Game_God said:
The point you made was that PC was lacking a controller. To what I responded that Console was lacking keyboard+mouse. Get it? About which is better, for FPS, FPS being hugely popular on both platforms, mouse+keyboard combo is lightyears better than a gamepad, live with it! |
The point I made was the value proposition. Consoles include a fairly high quality controller while for this project they chose the cheapest keyboard and mouse they could find. So either they get proper peripherals for the PC or add a controller.
If you demand respect or gratitude for your volunteer work, you're doing volunteering wrong.
SvennoJ said:
^ So a year later $456 will get you a PC with half the memory of a console that's now $350 |
He can always get a Windows 7 key instead for like $40 and then buy another stick of ram. Also, I can guarantee you that 5 years from now an r9 270 will be able to play multiplatform games on low-medium (like the next gen consoles.) It is comparable the 8800gt (price-wise) released 6 years ago, and that card plays all games at low-medium today. This is especially true since this card is very similar to the PS4's GPU. It is an upgraded HD 7870 rather than a downgraded HD 7870 (Pitcairn), with about 35% more floating point performance (1.8 TFLOPS vs. 2.3 TFLOPS) and everything else slightly upgraded. You might argue that the PS4 will become more optimized, but any optimization in that GPU space will affect these very similar GPU's. It would be other areas where optimization is necessary, and this PC's CPU just blows the PS4's out of the water. Consoles are on familiar architecture these days, unlike Gen 7. Don't expect the same wonders and level of optimizations.
Actually there is a way to get really powerful PC really cheap. When PCs brick there is plenty of parts to salvage, so if you gamble a bit you can get a working CPU from mobo with fried north bridge, working new mobo with something like cracked ethernet chip (put old PCIe card instead), glitchy gtx 580 which you can try cooking in oven and cheap memsticks from someone who upgraded. If you are lucky that PC will work for reasonable amount of time for a fraction of new PC cost. Gamespot just got it completely wrong though.
Mr.Playstation said: They used AC:black flag as a game test. If they used AC:U I hardly doubt it would be playable at 1080p. |
Kinda like how the PS4 version at 900p has framerate drops to 18fps.
sc94597 said: Consoles are on familiar architecture these days, unlike Gen 7. |
Except they aren't. Consoles have unified architecture while PCs have to continiously juggle resources between regular RAM and GPU RAM. Not to mention that even if they had exact PC architecture that would mean nothing, try looking for xbox hueg emulator, and that thing is literally a PC with custom OS.
sterner said: Actually there is a way to get really powerful PC really cheap. When PCs brick there is plenty of parts to salvage, so if you gamble a bit you can get a working CPU from mobo with fried north bridge, working new mobo with something like cracked ethernet chip (put old PCIe card instead), glitchy gtx 580 which you can try cooking in oven and cheap memsticks from someone who upgraded. If you are lucky that PC will work for reasonable amount of time for a fraction of new PC cost. Gamespot just got it completely wrong though. |
well if you go pre-owned then it has to be compared with pre-owned console price.
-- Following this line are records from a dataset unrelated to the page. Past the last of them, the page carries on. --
(** * TunnelProxy: a shallow embedding of appservice/src/TunnelProxy.ts

    The file follows the TypeScript source top to bottom: the host values the
    module receives, the [TunnelSocket] forwarder, the tunnel status
    interface, and the [TunnelProxy] server with its readiness polling.

    Asynchronous code is written in a small monad [Eff] that threads the
    mutable state, collects the calls made on the outside world as a list of
    [Effect]s, and completes by returning, by throwing, or not at all.
    Everything the outside world decides (HTTP answers, durations, which
    events fire) is an explicit input. *)

From Stdlib Require Import String Ascii List ZArith NArith Lia Bool Arith.
From Stdlib Require Import DecimalString.
Import ListNotations.
Open Scope string_scope.

(* ================================================================== *)
(** ** Host values *)

(** [SiteClient]: the two properties the module reads. *)
Record SiteClient := mkSiteClient {
  kuduHostName : string;
  defaultHostUrl : string
}.

(** [User] of azure-arm-website: the publishing credential. *)
Record User := mkUser {
  publishingUserName : string;
  publishingPassword : string
}.

Definition Buffer := list Byte.byte.

(** An error object created outside this module: the rejection of a
    request-promise call, the SyntaxError of JSON.parse, a socket error. *)
Record ForeignError := mkForeignError {
  errorName : string;
  errorMessage : string
}.

(** The values this module throws or sees thrown.
    [class RetryableTunnelStatusError extends Error { }] is private to the
    module, so no foreign error is an instance of it. *)
Inductive Thrown : Type :=
| RetryableTunnelStatusError
| JsError (msg : string)
| Foreign (e : ForeignError).

(** [error instanceof RetryableTunnelStatusError] *)
Definition instanceof_Retryable (error : Thrown) : bool :=
  match error with
  | RetryableTunnelStatusError => true
  | _ => false
  end.

(** Template-literal interpolation of an error, [`${err}`]. *)
Definition toString (err : Thrown) : string :=
  match err with
  | RetryableTunnelStatusError => "Error"
  | JsError m => "Error: " ++ m
  | Foreign e => errorName e ++ ": " ++ errorMessage e
  end.

Definition show_Z (z : Z) : string := NilZero.string_of_int (Z.to_int z).
Definition show_nat (n : nat) : string := NilZero.string_of_uint (Nat.to_uint n).

(** [IParsedError] of vscode-azureextensionui, the two fields used here. *)
Record IParsedError := mkParsedError {
  errorType : string;
  message : string
}.

(** [parseError] (vscode-azureextensionui) and [localize] (./localize) are
    imported by the module and are not part of it: they are parameters of the
    development. *)
Class Host := {
  parseError : Thrown -> IParsedError;
  localize : string -> string -> list string -> string
}.

(** Replaces the placeholder {0} of a message by the argument. *)
Fixpoint format0 (fmt arg : string) : string :=
  match fmt with
  | String "{" (String "0" (String "}" rest)) => arg ++ format0 rest arg
  | String c rest => String c (format0 rest arg)
  | EmptyString => EmptyString
  end.

(** A host to run the definitions on concrete inputs: the parser reads the
    name and the message off the error object, and there is no translation
    bundle, so that the English message is formatted. *)
Definition plainHost : Host :=
  {| parseError := fun err =>
       match err with
       | RetryableTunnelStatusError => mkParsedError "Error" ""
       | JsError m => mkParsedError "Error" m
       | Foreign e => mkParsedError (errorName e) (errorMessage e)
       end;
     localize := fun _ fmt args => format0 fmt (nth 0 args "") |}.

(* ================================================================== *)
(** ** Calls on the outside world *)

Record ListenOptions := mkListenOptions {
  listen_host : string;
  listen_port : Z;
  listen_backlog : Z
}.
Anyway, This article is outdated because its compared with the weaker console of the two which forced you to buy kinect, but now no longer does.
sterner said:
Except they aren't. Consoles have unified architecture while PCs have to continiously juggle resources between regular RAM and GPU RAM. Not to mention that even if they had exact PC architecture that would mean nothing, try looking for xbox hueg emulator, and that thing is literally a PC with custom OS. |
X86 is a thousand times easier to develop for than the Power PC (Risc) or Cell (also Risc?)architectures. Having unified memory doesn't change that. Also, the emulator comment is ridiculous. We aren't talking about emulation, which is an entirely different matter. Nor are we talking about PC ports. We're talking about how easy is it for developers to use the full system's capabilities, and it is many times easier on an X86 architecture than the unique architectures they had last generation.
X86 is a thousand times easier to develop for than the Power PC (Risc) or Cell (also Risc?)architectures. |
All right, expert developer in thread, I'm leaving
sterner said:
All right, expert developer in thread, I'm leaving |
Nobody said I was an expert developer. This is common knowledge though. If there weren't any advantages to having both consoles use x86 why would third-parties have pushed Sony and Microsoft in that direction? They want a common architecture that allows them to take advantage of both systems at low costs. This common architecture happens to be the main hardware used in home computers since the 90's. That is why it's a thousand times easier for these developers (hyperbole.) It is an architecture they are familiar with and it is universal for their purposes.